Le métier d’infirmière en France à la Belle Époque (fin XIXe – début XXe siècle)
À la Belle Époque, le métier d’infirmière connaît une transformation majeure, passant d’un rôle religieux et bénévole à une profession laïque et structurée.
Avant 1878 : les soins sont principalement assurés par des religieuses dans les hôpitaux, souvent sans formation médicale formelle.
1878 : le Dr Bourneville fonde la première école laïque d’infirmières à Paris, amorçant la professionnalisation du métier.
1902 : un décret impose aux préfets la création d’écoles d’infirmiers et infirmières laïques.
1907 : naissance du diplôme d’État d’infirmier pour le secteur psychiatrique.
Laïcisation : les religieuses cèdent progressivement leur place à des infirmières laïques, souvent issues des classes populaires.
Formation : les cours théoriques se développent, notamment grâce à la Croix-Rouge, qui introduit des standards de formation.

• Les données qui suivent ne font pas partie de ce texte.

(** * Project mutation and audit trail: ProjectService.update and the
      sub-goal cost endpoint

    Shallow embedding of
    - [src/services/ImageService.js], class [ProjectService]
      (update, cleanUpdateData, shouldAddHistory, shouldAddHistoryForField,
      getHistoryType, getHistoryDescription, getDetailedChanges,
      getStatusText), and
    - [src/server.js], handlers [PUT /api/projects/:id] and
      [PUT /api/projects/:id/subgoals/:subgoalId/cost],

    and, around them, of
    - [src/services/ImageService.js], class [ImageService] (delete,
      deleteMultiple, validateImageFile, validateImageFiles) and the rest of
      class [ProjectService] (create, getById, delete, removeImage,
      cleanupImages),
    - [src/api/health.js], the part that is config/cloudinary.js
      (deleteImage),
    - [src/routes/projects.js], handlers [GET /:id], [PUT /:id] and
      [DELETE /:id], and
    - [src/server.js], handlers [GET /api/projects/:id],
      [POST /api/projects] and [DELETE /api/projects/:id].

    JavaScript objects (request bodies, stored documents) are finite maps from
    field names to JSON values; the MongoDB collection is a finite map from
    the document id to the document; the lock map [updateLocks] is a finite
    map too.  An [async] call is a task that moves from one [await] to the
    next in one atomic step (JavaScript runs to completion between awaits).

    The store sets fields: the keys of an update document are field names,
    taken literally; the path syntax of MongoDB (dots, [$]) in a key of a
    request body is not interpreted.  A store round trip that throws has
    written nothing.  Cloudinary is known by its answers, which are
    arbitrary. *)

From Stdlib Require Import ZArith String Ascii List Bool Lia.
From stdpp Require Import base option list gmap strings pretty.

Rapport aux médecins : les infirmières commencent à s’affirmer face à l’autorité médicale, marquant une évolution des rapports hiérarchiques.
Perception sociale
Féminisation : le métier devient majoritairement féminin, en lien avec les mouvements sociaux sur la place des femmes dans le travail.
Image publique : les infirmières sont vues comme des figures de dévouement, souvent associées à la charité et à l’humanisme.

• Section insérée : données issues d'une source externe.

(* ===== verification/Patterns.v ===== *)
(** * The pattern demonstrations ([src/src/mode])

    [composite.cpp]: components by address, a composite with the addresses of
    its children, which parents may share; [singleton.cpp]: threads that ask for
    the one object with a double check around a lock, as a step relation, where
    reads and writes of the pointer are atomic and in order; [template.cpp] and
    [prototype_pattern.cpp]: what the calls print, and the objects on the heap. *)

From S2P Require Import Prelude.

#[local] Open Scope string_scope.
#[local] Open Scope Z_scope.

(** ** Composite *)

Module Composite.

Inductive component := Leaf (name : string) | Composite (name : string) (children : list nat).
Definition store : Type := gmap nat component.

(** [None] is the exception of [Component::add] and [Component::remove]. *)
Definition add (parent child : nat) (s : store) : option store :=
  match s !! parent with
  | Some (Composite name children) => Some (<[parent := Composite name (children ++ [child])]> s)
  | _ => None
  end.

Definition remove (parent child : nat) (s : store) : option store :=
  match s !! parent with
  | Some (Composite name children) => Some (<[parent := Composite name (filter (fun c => c <> child) children)]> s)
  | _ => None
  end.

(** The lines with their depth; [None]: it does not return, or follows a
    pointer to nothing. *)
Fixpoint display (fuel : nat) (s : store) (n : nat) (depth : nat) : option (list (nat * string)) :=
  match fuel with
  | O => None
  | S fuel' =>
    match s !! n with
    | None => None
    | Some (Leaf name) => Some [(depth, name)]
    | Some (Composite name children) =>
      lines ← mapM (fun c => display fuel' s c (S depth)) children;
      Some ((depth, name) :: concat lines)
    end
  end.

(** The program of [composite_test]. *)
Definition composite_test : option (list (nat * string)) :=
  let s : store := {[0%nat := Composite "root" []; 1%nat := Composite "Branch A" []; 2%nat := Composite "Branch B" [];
    3%nat := Leaf "Leaf A"; 4%nat := Leaf "Leaf B"; 5%nat := Leaf "Leaf C"]} in
  s ← add 1 3 s; s ← add 2 4 s; s ← add 2 5 s; s ← add 0 1 s; s ← add 0 2 s;
  display 3 s 0 0.

(** *** The trees they stand for *)

#[local] Unset Elimination Schemes.
Inductive tree := Node (name : string) (subtrees : list tree).
#[local] Set Elimination Schemes.

Lemma tree_ind (P : tree -> Prop) : (forall name l, Forall P l -> P (Node name l)) -> forall t, P t.
Proof. intros H. fix IH 1. intros [name l]. apply H. induction l; constructor; [apply IH|done]. Qed.

Fixpoint preorder (depth : nat) (t : tree) : list (nat * string) :=
  match t with Node name l => (depth, name) :: concat (preorder (S depth) <$> l) end.

Fixpoint height (t : tree) : nat := match t with Node _ l => S (list_max (height <$> l)) end.

(** The component at an address stands for a tree. *)
#[local] Unset Elimination Schemes.
Inductive stands_for (s : store) : nat -> tree -> Prop :=
  | stands_leaf n name : s !! n = Some (Leaf name) -> stands_for s n (Node name [])
  | stands_composite n name children l : s !! n = Some (Composite name children) -> Forall2 (stands_for s) children l ->
      stands_for s n (Node name l).
#[local] Set Elimination Schemes.

Lemma stands_inv s n name l : stands_for s n (Node name l) ->
  (s !! n = Some (Leaf name) /\ l = []) \/ exists children, s !! n = Some (Composite name children) /\ Forall2 (stands_for s) children l.
Proof. inversion 1; subst; [by left|right; eauto]. Qed.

L’infirmière du train clandestin héroïne malgré elle Dans le Paris de 1910, alors que la ville se gorge de lumière et d’art nouveau, une jeune infirmière du nom de Marguerite est affectée à une clinique privée discrète du 16e arrondissement. Ce qu’elle ignore, c’est que la clinique sert de point de passage pour des "voyages médicaux" non officiels. Des notables, hommes politiques et actrices y embarquent dans un train privé nocturne vers la Suisse… pour des interventions interdites en France, notamment des cures de morphine et des avortements cachés.
Marguerite, d’abord naïve, finit par comprendre le trafic grâce à une série de lettres oubliées dans les poches d’un patient. Elle décide de dénoncer l’affaire mais avec style. Elle rédige un article sous pseudonyme pour un journal féministe naissant, et déclenche un tollé : les autorités enquêtent, des arrestations sont faites, mais sa propre identité reste secrète… jusqu’à ce qu’un député reconnaisse son écriture et tente de la faire taire.
Final de diva :
Marguerite est licenciée, mais devient la première infirmière à témoigner devant une commission parlementaire sur les abus cliniques.
Elle inspirera un roman semi-fictif paru en 1913, “La Voix Blanche”, interdit à sa sortie puis réédité en 1926.
Aujourd’hui, son histoire circule encore dans les cercles féministes comme exemple de courage médical et civique.